Alya langsung menyerahkan obat pada Leon tanpa sadar.
Dan keduanya sempat membeku sesaat karena gerakan kecil itu terasa terlalu alami.
Seperti keluarga sungguhan.
Leon menerima sendok itu perlahan lalu menghadap Liora.
“Siap?”
Liora menarik napas dalam-dalam.
“Siap…”
“Tutupan hidungnya.”
Liora langsung memencet hidung kecilnya lucu.
Leon menahan senyum sebelum menyuapi obat perlahan.
Beberapa detik hening.
Lalu—
“BLEEEGH!”
Liora langsung meringis hebat.
Leon spontan tertawa kecil sementara Alya buru-buru memberikan air putih.
“Cepat minum.”
Setelah menelan obat dengan susah payah, Liora langsung memeluk bonekanya dramatis.
“Aku hebat…”
“Iya,” ujar Leon sambil tersenyum tipis. “Hebat banget.”

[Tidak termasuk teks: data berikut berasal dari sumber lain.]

Lemma outside_quiet s B L x : pool s B L -> ~ in_pool s x -> quiet B x.
Proof.
  intros Hp Hx b Hb. destruct (row_block _ _ _ _ _ (md_row _ _ _ _ _ _ (pl_mid _ _ _ Hp)) Hb) as ([? _] & _ & ? & ?).
  unfold in_pool, bend, prev_phys in *. lia.
Qed.

(** The allocator only looks at the words of its pool that are not live. *)
Lemma tlsf_ext s live m :
  tlsf_inv s live ->
  (forall x, in_pool s x -> ~ in_live live x -> zget m x = zget (mem s) x) ->
  tlsf_inv (with_mem (fun _ => m) s) live.
Proof.
  intros (B & L & Hp & Hl) Hx. exists B, L. split; [|done].
  pose proof (fun x => live_quiet _ _ _ _ x Hp Hl) as Hq. destruct Hp as [H1 H2 Hm H4 H5].
  constructor; try done. cbn [pool_start pool_end with_mem]. destruct Hm as [Hr [Hk Hb] Hf Hw].
  assert (Hin : forall b x, b ∈ B -> baddr b <= x < bend b -> in_pool s x).
  { intros b x Hb'. destruct (row_block _ _ _ _ _ Hr Hb') as (_ & _ & ? & ?). unfold in_pool, bend. lia. }
  constructor; [| |done|done].
  - pose proof Hr as [? ? Hh ? ?]. constructor; try done; cbn [mem with_mem].
    + eapply headers_ext; [|exact Hh]. intros b Hb'. destruct (row_block _ _ _ _ _ Hr Hb') as ([? _] & _).
      split; (apply Hx; [apply (Hin b); [done|unfold bend, prev_phys; lia]|]);
        intros Hlx; destruct (Hq _ Hlx b Hb') as (? & ? & _); done.
    + rewrite Hx; [done| |].
      * destruct (last B) as [b|] eqn:E.
        -- apply last_Some_elem_of in E. destruct (row_block _ _ _ _ _ Hr E) as ([? _] & _ & ? & ?). unfold in_pool. lia.
        -- apply last_None in E. subst B. cbn in *. unfold in_pool. lia.
      * intros (p & n & (b & Hb' & _ & Ha & <-)%Hl & Hxb). destruct (row_block _ _ _ _ _ Hr Hb') as (_ & _ & _ & ?). lia.
  - split; [|done]. cbn [mem with_mem free_lists]. destruct Hk as [K1 K2 K3 K4 K5 K6]. constructor; try done.
    intros k. eapply dll_ext; [|apply K2]. intros a (y & (b & Hb' & Hbf & <- & <-) & _)%Hf.
    destruct (row_block _ _ _ _ _ Hr Hb') as ([? _] & _).
    assert (Hfree : forall x, baddr b <= x < bend b -> zget m x = zget (mem s) x).
    { intros x Hxb. apply Hx; [by apply (Hin b)|]. intros Hlx. destruct (Hq _ Hlx b Hb') as (_ & _ & Hn). by apply Hn. }
    unfold bend in Hfree. split; apply Hfree; addr.
Qed.

(** Storing into a live region leaves the allocator alone. *)
Lemma store_spec s live x v :
  tlsf_inv s live -> in_live live x -> tlsf_inv (with_mem (fun m => <[x := v]> m) s) live.
Proof.
  intros Hinv Hx. apply (tlsf_ext s live (<[x := v]> (mem s)) Hinv). intros y _ Hy.
  apply zget_insert_ne. by intros ->.
Qed.
(** Writing the header of a block of pages through its first frame. *)
Lemma pages_served s g B s' g' x k n f :
  core s g -> blocks_ok s g B -> taken s g B s' g' (mkBlock FromPages (page_virt x) (4096 * k) n) ->
  0 <= x < VMM_PAGE_COUNT -> 0 < k < 2 ^ 16 -> backing g' !! x = Some f -> 0 < f < 2 ^ 18 -> forall size,
  served s g B
    (set_client (page_header (0xC0000000 + 4096 * f) size KERNEL_HEAP_BLOCK_FLAG_VMM k (memory (base s'))) s')
    (mkBlock FromPages (page_virt x) (4096 * k) n).
Proof.
  intros Hc HB Ht Hx Hk Hf Hfr size. set (c := 0xC0000000 + 4096 * f).
  destruct (page_header_spec c size KERNEL_HEAP_BLOCK_FLAG_VMM k (memory (base s'))) as (Hch & Hmg & Hfl & Hrs);
    [lia|lia|unfold KERNEL_HEAP_BLOCK_FLAG_VMM; lia|lia|].
  assert (Hpl : forall o, 0 <= o < 16 -> place g' (page_virt x + o) = Some (c + o)).
  { intros o Ho. rewrite place_page by lia. by rewrite Hf. }
  apply (taken_served s g B s' g'); try done.
  - eapply changes_mono; [|exact Hch]. intros y Hy. unfold within in Hy. cbn in Hy. exists (page_virt x + (y - c)).
    rewrite Hpl by lia. split; [unfold within; cbn; lia|f_equal; lia].
  - exists c. split; [|split_and!; [done..|cbn; rewrite Hrs; by rewrite Z.mul_comm, Z.div_mul]].
    specialize (Hpl 0 ltac:(lia)). by rewrite !Z.add_0_r in Hpl.
Qed.

Lemma cell_page h F O M x f : vmm_inv (vm h) F O M -> M !! x = Some f ->
  cell (page_virt x) h = Some (0xC0000000 + 4096 * f).
Proof.
  intros Hv Hf. pose proof (data_frame_range _ _ _ _ (vi_pages _ _ _ _ Hv) (vi_data _ _ _ _ Hv x f Hf)).
  pose proof (vi_range _ _ _ _ Hv x f Hf) as Hx. rewrite vmm_page_count in Hx.
  unfold cell, KERNEL_VMM_DYNAMIC_START, KERNEL_VMM_DYNAMIC_END.
  rewrite (proj2 (Z.leb_le _ _)), (proj2 (Z.ltb_lt _ _)) by (unfold page_virt; lia). cbn [andb].
  rewrite (vi_mapped _ _ _ _ Hv x f Hf). cbn [mbind option_bind].
  unfold kernel_heap_phys_to_virt, KERNEL_VIRTUAL_BASE. rewrite add32_small by lia. f_equal. lia.
Qed.
Lemma wp_assign E a o o' w Q :
  objects w !! a = Some o' -> Q tt (with_objects (<[a := o]> (objects w)) w) -> wp E (assign a o) Q w.
Proof. intros Ho HQ. unfold wp, assign. by rewrite Ho. Qed.

Lemma wp_destroy E a o w Q :
  objects w !! a = Some o -> Q tt (with_objects (delete a (objects w)) w) -> wp E (destroy a) Q w.
Proof. intros Ho HQ. unfold wp, destroy. by rewrite Ho. Qed.

Lemma wp_construct E sz a o w Q :
  in_storage sz a w = true -> Q tt (with_objects (<[a := o]> (objects w)) w) -> wp E (construct sz a o) Q w.
Proof. intros Ho HQ. unfold wp, construct. by rewrite Ho. Qed.

(** An address in a block is in none of the others. *)
Lemma within_apart w B b R a b' :
  cxx_inv w B -> B ≡ₚ b :: R -> within (pay b) a -> b' ∈ R -> ~ within (pay b') a.
Proof.
  intros Hi HB Ha Hb' Ha'. pose proof (inv_apart _ _ _ _ Hi HB) as Hap. rewrite Forall_forall in Hap.
  specialize (Hap b' Hb'). pose proof (inv_region _ _ b Hi) as Hr. pose proof (inv_region _ _ b' Hi) as Hr'.
  rewrite HB in Hr, Hr'. destruct Hr as [? _]; [apply list_elem_of_here|]. destruct Hr' as [? _]; [by apply elem_of_cons; right|].
  unfold block_ok, apart, within in *. lia.
Qed.

Lemma frame_insert w B b R a o :
  cxx_inv w B -> B ≡ₚ b :: R -> within (pay b) a -> frame R w (with_objects (<[a := o]> (objects w)) w).
Proof.
  intros Hi HB Ha b' a' Hb' Ha'. cbn. apply lookup_insert_ne. intros ->. by eapply within_apart.
Qed.

Lemma frame_delete w B b R a :
  cxx_inv w B -> B ≡ₚ b :: R -> within (pay b) a -> frame R w (with_objects (delete a (objects w)) w).
Proof.
  intros Hi HB Ha b' a' Hb' Ha'. cbn. apply lookup_delete_ne. intros ->. by eapply within_apart.
Qed.

End invariant.

(** A request within seven bytes of the top of the address space passes the
    overflow check of [KernelAllocator], but the size with the overhead of the
    aligned operator wraps: six bytes are taken from the heap and handed out as
    4294967295. *)
Lemma allocate_size_wraps {H O} `{HeapOps H} (w : world H O) base h :
  kmalloc 6 (heap w) = Some (base, h) -> base <> 0 ->
  exists p w', allocate 1 1 (2 ^ 32 - 1) w = Returns (p, w') /\ heap w' = h /\ storage w' !! p = Some (2 ^ 32 - 1).
Proof.
  intros He Hb. unfold allocate, operator_new_aligned, allocate_aligned, call_kmalloc, mbind, prog_bind. cbv zeta.
  cbn [Z.eqb Z.ltb]. change ((2 ^ 32 - 1) ⊠ 1) with (2 ^ 32 - 1).
  change ((2 ^ 32 - 1) / 1 <? 2 ^ 32 - 1) with false. change (2 ^ 32 - 1 =? 0) with false. change (1 <? 4) with true.
  cbn iota. cbv beta. change ((2 ^ 32 - 1) ⊞ ((4 ⊞ 4) ⊟ 1)) with 6. rewrite He.
  rewrite (proj2 (Z.eqb_neq base 0)) by done. eexists _, _. split; [reflexivity|]. cbn [heap storage]. split; [done|].
  apply lookup_insert_eq.
Qed.
(* ===== verification/HashMap.v ===== *)
(** * kstd::unordered_map

    Models libkxx/include/kstd/unordered_map.hpp: separate chaining with a
    power-of-two array of buckets that doubles when it is full.  The nodes and
    the array are objects of the world of [Cxx]; a map is shown to behave as a
    finite map. *)

From S2P Require Import Prelude HeapInterface Cxx.

Record unordered_map := Map { buckets : Z; bucket_count : Z; msize : Z }.

Definition empty_map : unordered_map := Map 0 0 0.
Definition INITIAL_BUCKETS : Z := 8.

(** What lives in storage: an element of the array of buckets, or a [Node]. *)
Inductive obj (K V : Type) := Bucket (p : Z) | Node (key : K) (value : V) (next : Z).
Arguments Bucket {K V} p.
Arguments Node {K V} key value next.

Record iterator := Iterator { it_bucket : Z; it_bucket_end : Z; it_node : Z }.

Section operations.
Context {H K V : Type} `{HeapOps H} `{EqDecision K} (hash : K -> Z) (node_size node_align : Z).
Implicit Types (m : unordered_map) (key : K).

Abbreviation prog := (prog (world H (obj K V))).

(** [_buckets[i]] *)
Definition bucket_at (p i : Z) : Z := p ⊞ (i ⊠ 4).
Definition read_bucket (a : Z) : prog Z :=
  o ← read a; match o with Bucket p => mret p | Node _ _ _ => undefined end.
Definition read_node (a : Z) : prog (K * V * Z) :=
  o ← read a; match o with Bucket _ => undefined | Node k v n => mret (k, v, n) end.

Definition bucket_index key m : Z := Z.land (hash key) (bucket_count m ⊟ 1).

(** The walks along a chain; the number of elements bounds them. *)
Definition chain_fuel m : nat := S (Z.to_nat (msize m)).

(** [for (node = _buckets[index]; node != nullptr; node = node->next) if (key equal) ...]:
    the node found, or NULL. *)
Fixpoint find_node (fuel : nat) (node : Z) key : prog Z :=
  match fuel with
  | O => undefined
  | S fuel =>
    if node =? 0 then mret 0
    else
      '(k, _, next) ← read_node node;
      if decide (k = key) then mret node else find_node fuel next key
  end.

Definition end_ m : iterator :=
  let bucket_end := bucket_at (buckets m) (bucket_count m) in Iterator bucket_end bucket_end 0.

Definition find key m : prog iterator :=
  if bucket_count m =? 0 then mret (end_ m)
  else
    let index := bucket_index key m in
    first ← read_bucket (bucket_at (buckets m) index);
    node ← find_node (chain_fuel m) first key;
    if node =? 0 then mret (end_ m)
    else mret (Iterator (bucket_at (buckets m) index) (bucket_at (buckets m) (bucket_count m)) node).

Definition contains key m : prog bool := it ← find key m; mret (negb (it_node it =? it_node (end_ m))).

(** [at]: the node whose value is referred to. *)
Definition at_ key m : prog Z :=
  it ← find key m; if it_node it =? it_node (end_ m) then fatal else mret (it_node it).

(** Moving one chain to the fresh array, node by node. *)
Fixpoint rehash_chain (fuel : nat) (node fresh mask : Z) : prog unit :=
  match fuel with
  | O => undefined
  | S fuel =>
    if node =? 0 then mret tt
    else
      '(k, v, next) ← read_node node;
      let index := Z.land (hash k) mask in
      first ← read_bucket (bucket_at fresh index);
      _ ← assign node (Node k v first);
      _ ← assign (bucket_at fresh index) (Bucket node);
      rehash_chain fuel next fresh mask
  end.

Fixpoint rehash (m : unordered_map) (i : Z) (n : nat) (fresh mask : Z) : prog unit :=
  match n with
  | O => mret tt
  | S n =>
    node ← read_bucket (bucket_at (buckets m) i);
    _ ← rehash_chain (chain_fuel m) node fresh mask;
    rehash m (i ⊞ 1) n fresh mask
  end.

(** [for (i = 0; i < count; ++i) fresh[i] = nullptr;] *)
Fixpoint clear_buckets (p i : Z) (n : nat) : prog unit :=
  match n with
  | O => mret tt
  | S n => _ ← construct 4 (bucket_at p i) (Bucket 0); clear_buckets p (i ⊞ 1) n
  end.

Definition reserve_buckets (new_bucket_count : Z) m : prog unordered_map :=
  let new_bucket_count := if new_bucket_count <? INITIAL_BUCKETS then INITIAL_BUCKETS else new_bucket_count in
  if new_bucket_count <=? bucket_count m then mret m
  else
    fresh ← allocate 4 4 new_bucket_count;
    _ ← clear_buckets fresh 0 (Z.to_nat new_bucket_count);
    _ ← rehash m 0 (Z.to_nat (bucket_count m)) fresh (new_bucket_count ⊟ 1);
    _ ← (if buckets m =? 0 then mret tt else deallocate (buckets m));
    mret (Map fresh new_bucket_count (msize m)).

Definition ensure_capacity m : prog unordered_map :=
  if bucket_count m =? 0 then reserve_buckets INITIAL_BUCKETS m
  else if bucket_count m <? msize m ⊞ 1 then reserve_buckets (bucket_count m ⊠ 2) m
  else mret m.

Definition insert_node (index : Z) key (value : V) m : prog (Z * unordered_map) :=
  node ← allocate node_size node_align 1;
  first ← read_bucket (bucket_at (buckets m) index);
  _ ← construct node_size node (Node key value first);
  _ ← assign (bucket_at (buckets m) index) (Bucket node);
  mret (node, Map (buckets m) (bucket_count m) (msize m ⊞ 1)).

(** [emplace]: the node, whether it is new, and the map. *)
Definition emplace key (value : V) m : prog (Z * bool * unordered_map) :=
  m ← ensure_capacity m;
  let index := bucket_index key m in
  first ← read_bucket (bucket_at (buckets m) index);
  node ← find_node (chain_fuel m) first key;
  if node =? 0 then '(node, m) ← insert_node index key value m; mret (node, true, m)
  else mret (node, false, m).
Definition insert (entry : K * V) m : prog (Z * bool * unordered_map) := emplace entry.1 entry.2 m.

(** [operator[]] refers to the value of the node it returns; [V()] is [init]. *)
Definition subscript (init : V) key m : prog (Z * unordered_map) :=
  m ← ensure_capacity m;
  let index := bucket_index key m in
  first ← read_bucket (bucket_at (buckets m) index);
  node ← find_node (chain_fuel m) first key;
  if node =? 0 then insert_node index key init m else mret (node, m).
(** [m[key] = value] *)
Definition subscript_assign (init : V) key (value : V) m : prog unordered_map :=
  '(node, m) ← subscript init key m;
  '(k, _, next) ← read_node node;
  _ ← assign node (Node k value next);
  mret m.

Definition destroy_node (node : Z) : prog unit := _ ← destroy node; deallocate node.

(** The walk of [erase]: [previous] is NULL at the head of the chain. *)
Fixpoint erase_walk (fuel : nat) (bucket previous node : Z) key : prog bool :=
  match fuel with
  | O => undefined
  | S fuel =>
    if node =? 0 then mret false
    else
      '(k, _, next) ← read_node node;
      if decide (k = key) then
        _ ← (if previous =? 0 then assign bucket (Bucket next)
             else '(pk, pv, _) ← read_node previous; assign previous (Node pk pv next));
        _ ← destroy_node node;
        mret true
      else erase_walk fuel bucket node next key
  end.

Definition erase key m : prog (Z * unordered_map) :=
  if bucket_count m =? 0 then mret (0, m)
  else
    let bucket := bucket_at (buckets m) (bucket_index key m) in
    first ← read_bucket bucket;
    found ← erase_walk (chain_fuel m) bucket 0 first key;
    if found : bool then mret (1, Map (buckets m) (bucket_count m) (msize m ⊟ 1)) else mret (0, m).

Fixpoint clear_chain (fuel : nat) (node : Z) : prog unit :=
  match fuel with
  | O => undefined
  | S fuel =>
    if node =? 0 then mret tt
    else
      '(_, _, next) ← read_node node;
      _ ← destroy_node node;
      clear_chain fuel next
  end.

Fixpoint clear_from (m : unordered_map) (i : Z) (n : nat) : prog unit :=
  match n with
  | O => mret tt
  | S n =>
    node ← read_bucket (bucket_at (buckets m) i);
    _ ← clear_chain (chain_fuel m) node;
    _ ← assign (bucket_at (buckets m) i) (Bucket 0);
    clear_from m (i ⊞ 1) n
  end.

Definition clear m : prog unordered_map :=
  _ ← clear_from m 0 (Z.to_nat (bucket_count m));
  mret (Map (buckets m) (bucket_count m) 0).

Definition clear_and_free m : prog unordered_map :=
  m ← clear m;
  _ ← (if buckets m =? 0 then mret tt else deallocate (buckets m));
  mret (Map 0 0 (msize m)).

(** *** Iteration *)

(** [while (bucket != bucket_end && *bucket == nullptr) ++bucket;] *)
Fixpoint skip_empty (fuel : nat) (bucket bucket_end : Z) : prog Z :=
  match fuel with
  | O => undefined
  | S fuel =>
    if bucket =? bucket_end then mret bucket
    else
      first ← read_bucket bucket;
      if first =? 0 then skip_empty fuel (bucket ⊞ 4) bucket_end else mret bucket
  end.

Definition begin_ m : prog iterator :=
  if bucket_count m =? 0 then mret (end_ m)
  else
    let bucket_end := bucket_at (buckets m) (bucket_count m) in
    bucket ← skip_empty (S (Z.to_nat (bucket_count m))) (buckets m) bucket_end;
    if bucket =? bucket_end then mret (Iterator bucket bucket_end 0)
    else first ← read_bucket bucket; mret (Iterator bucket bucket_end first).

(** [while (_node == nullptr && ++_bucket != _bucket_end) _node = *_bucket;] *)
Fixpoint next_bucket (fuel : nat) (it : iterator) : prog iterator :=
  match fuel with
  | O => undefined
  | S fuel =>
    if it_node it =? 0 then
      let bucket := it_bucket it ⊞ 4 in
      if bucket =? it_bucket_end it then mret (Iterator bucket (it_bucket_end it) 0)
      else first ← read_bucket bucket; next_bucket fuel (Iterator bucket (it_bucket_end it) first)
    else mret it
  end.

Definition increment (fuel : nat) (it : iterator) : prog iterator :=
  '(_, _, next) ← read_node (it_node it);
  next_bucket fuel (Iterator (it_bucket it) (it_bucket_end it) next).

(** A range-based [for] over the map: the entries in the order it visits them. *)
Fixpoint visit (fuel step_fuel : nat) (it : iterator) : prog (list (K * V)) :=
  match fuel with
  | O => undefined
  | S fuel =>
    if it_node it =? 0 then mret []
    else
      '(k, v, _) ← read_node (it_node it);
      it ← increment step_fuel it;
      l ← visit fuel step_fuel it;
      mret ((k, v) :: l)
  end.
Definition entries m : prog (list (K * V)) :=
  it ← begin_ m; visit (chain_fuel m) (S (Z.to_nat (bucket_count m))) it.

(** [erase(position)] returns the next iterator. *)
Definition erase_at (position : iterator) m : prog (iterator * unordered_map) :=
  next ← increment (S (Z.to_nat (bucket_count m))) position;
  '(k, _, _) ← read_node (it_node position);
  '(_, m) ← erase k m;
  mret (next, m).

(** The loop of the copies: [for (entry : other) emplace(entry.first, entry.second);] *)
Fixpoint copy_loop (fuel step_fuel : nat) (it : iterator) m : prog unordered_map :=
  match fuel with
  | O => undefined
  | S fuel =>
    if it_node it =? 0 then mret m
    else
      '(k, v, _) ← read_node (it_node it);
      '(_, _, m) ← emplace k v m;
      it ← increment step_fuel it;
      copy_loop fuel step_fuel it m
  end.

Definition copy_into (other m : unordered_map) : prog unordered_map :=
  m ← reserve_buckets (bucket_count other) m;
  it ← begin_ other;
  copy_loop (chain_fuel other) (S (Z.to_nat (bucket_count other))) it m.
Definition map_copy (other : unordered_map) : prog unordered_map := copy_into other empty_map.
Definition assign_copy m (other : unordered_map) (same : bool) : prog unordered_map :=
  if same then mret m else m ← clear_and_free m; copy_into other m.
Definition map_move (other : unordered_map) : unordered_map * unordered_map := (other, empty_map).
Definition assign_move m (other : unordered_map) (same : bool) : prog (unordered_map * unordered_map) :=
  if same then mret (m, m) else _ ← clear_and_free m; mret (other, empty_map).

Definition size m : Z := msize m.
Definition empty m : bool := msize m =? 0.

End operations.
Lemma chain_unlink_spec w m b N R ch j i c1 e c2 :
  ready w m b N R ch j -> ch !! i = Some (c1 ++ e :: c2) ->
  wp False (unlink (buckets m + Z.of_nat i * 4) (previous 0 c1) (first c2)) (fun _ w' =>
    cxx_inv w' ((b :: N) ++ R) /\ table w' (buckets m) (<[i := c1 ++ c2]> ch) /\
    unchanged (addr <$> concat ch) (buckets m) (2 ^ j) w w' /\ is_Some (objects w' !! addr e)) w.
Proof.
  intros Hrd Hc. pose proof (ready_bounds _ _ _ _ _ _ _ Hrd) as (Hb4 & Hb32 & Hj8 & _). destruct Hrd as [Hi Hr Hj Hn Hpb HN].
  destruct (rep_apart _ _ _ _ _ _ _ Hi Hpb HN) as (Hna & Hoff & _). pose proof (lookup_lt_Some _ _ _ Hc) as Hlt.
  destruct (mr_table _ _ _ _ Hr i _ Hc) as [Hcell Hl]. rewrite Z.add_0_l in Hcell.
  assert (Hin : forall i' c' e', ch !! i' = Some c' -> e' ∈ c' -> addr e' ∈ addr <$> concat ch).
  { intros. apply list_elem_of_fmap_2. by eapply elem_of_chain. }
  assert (Hdis : forall i' c' x e', i' <> i -> ch !! i' = Some c' -> e' ∈ c' -> x ∈ c1 ++ e :: c2 -> addr x <> addr e').
  { intros i' c' x e' Hne Hc' He' Hx. rewrite (chain_split_perm ch i _ (c1 ++ e :: c2) [] Hc) in Hna by (by rewrite app_nil_r).
    rewrite fmap_app in Hna. apply NoDup_app in Hna as (_ & Hd & _). intros E.
    apply (Hd (addr x)); [by apply list_elem_of_fmap_2|]. rewrite E. apply list_elem_of_fmap_2.
    apply (elem_of_chain _ i' c'); [by rewrite list_lookup_insert_ne|done]. }
  destruct c1 as [|x c1 _] using rev_ind; unfold previous.
  - cbn [last app unlink Z.eqb]. eapply wp_assign; [exact Hcell|]. split_and!.
    + by eapply inv_assign.
    + intros i' c' Hc'. rewrite Z.add_0_l. cbn [objects with_objects]. destruct (decide (i' = i)) as [->|Hne].
      * rewrite list_lookup_insert_eq in Hc' by done. injection Hc' as <-. split; [by rewrite lookup_insert_eq|].
        cbn [app] in Hl. eapply links_ext; [|apply Hl]. intros e' He'. cbn. apply lookup_insert_ne, not_eq_sym.
        apply Hoff; [|lia]. eapply Hin; [exact Hc|inlist].
      * rewrite list_lookup_insert_ne in Hc' by done. destruct (mr_table _ _ _ _ Hr i' c' Hc') as [Hcell' Hl'].
        rewrite Z.add_0_l in Hcell'. split; [by rewrite lookup_insert_ne by lia|]. eapply links_ext; [|exact Hl'].
        intros e' He'. cbn. apply lookup_insert_ne, not_eq_sym. apply Hoff; [by eapply Hin|lia].
    + intros a _ Ha. cbn. apply lookup_insert_ne, not_eq_sym, Ha. lia.
    + destruct Hl as (_ & Ho & _). cbn. rewrite lookup_insert_ne; [by rewrite Ho|]. apply not_eq_sym, Hoff; [|lia].
      eapply Hin; [exact Hc|inlist].
  - rewrite last_snoc. rewrite <- app_assoc in Hc, Hl, Hcell, Hdis. cbn [app] in Hc, Hl, Hcell, Hdis.
    destruct (links_app_r _ _ _ Hl) as (Hx & Hox & _ & Hoe & _).
    unfold unlink. rewrite (proj2 (Z.eqb_neq _ _)) by done. apply wp_bind.
    unfold wp at 1, read_node, mbind, prog_bind, read. rewrite Hox. cbn [mret prog_ret]. eapply wp_assign; [exact Hox|].
    assert (Hxc : addr x <> buckets m + Z.of_nat i * 4) by (apply Hoff; [eapply Hin; [exact Hc|inlist]|lia]).
    assert (Hnd : NoDup (addr <$> (c1 ++ x :: e :: c2))).
    { rewrite (chain_split_perm ch i _ (c1 ++ x :: e :: c2) [] Hc) in Hna by (by rewrite app_nil_r).
      rewrite fmap_app in Hna. by apply NoDup_app in Hna as (? & _). }
    split_and!.
    + by eapply inv_assign.
    + intros i' c' Hc'. rewrite Z.add_0_l. cbn [objects with_objects]. destruct (decide (i' = i)) as [->|Hne].
      * rewrite list_lookup_insert_eq in Hc' by done. injection Hc' as <-. rewrite <- app_assoc. cbn [app]. split.
        -- rewrite lookup_insert_ne by done. by rewrite (first_app_cons c1 x c2 (e :: c2)).
        -- apply (links_relink w x e c2 c1 Hl).
           assert (Hp : c1 ++ x :: e :: c2 ≡ₚ e :: c1 ++ x :: c2).
           { rewrite <- !Permutation.Permutation_middle. by rewrite Permutation.perm_swap. }
           rewrite Hp, fmap_cons in Hnd. by apply NoDup_cons in Hnd as [_ ?].
      * rewrite list_lookup_insert_ne in Hc' by done. destruct (mr_table _ _ _ _ Hr i' c' Hc') as [Hcell' Hl'].
        rewrite Z.add_0_l in Hcell'. pose proof (lookup_lt_Some _ _ _ Hc'). split.
        -- rewrite lookup_insert_ne; [done|]. apply Hoff; [eapply Hin; [exact Hc|inlist]|lia].
        -- eapply links_ext; [|exact Hl']. intros e' He'. cbn. apply lookup_insert_ne. eapply Hdis; [done|done|done|inlist].
    + intros a Ha _. cbn. apply lookup_insert_ne. intros E. apply Ha. rewrite <- E. eapply Hin; [exact Hc|inlist].
    + cbn. destruct (decide (addr x = addr e)) as [E|E]; [rewrite E, lookup_insert_eq; done|].
      rewrite lookup_insert_ne by done. by rewrite Hoe.
Qed.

Liora menatap Leon dengan mata berbinar.
“Om juga hebat.”
Deg.
Kalimat sederhana itu menghantam hati Leon anehnya sangat dalam.
Karena selama ini tidak pernah ada anak kecil yang memandangnya seperti itu.
Penuh kagum.
Penuh percaya.
Dan perasaan hangat itu membuat dadanya terasa sesak.
“Lio ngantuk…” gumam anak kecil itu pelan setelah efek obat mulai bekerja.
Alya langsung membantu menyelimuti putrinya.
Namun sebelum tidur, Liora tiba-tiba menarik ujung jas Leon kecil.
“Om…”
“Hm?”
“Besok datang lagi?”
Pertanyaan polos itu membuat ruangan mendadak hening.
Alya refleks menegang.
Sementara Leon hanya menatap wajah kecil putrinya cukup lama.
Lalu perlahan…
Pria itu mengangguk.
“Iya.”
Dan entah kenapa—
Untuk pertama kalinya setelah tiga tahun hidup dalam kekosongan, Leon merasa ada tempat yang akhirnya ingin ia datangi lagi.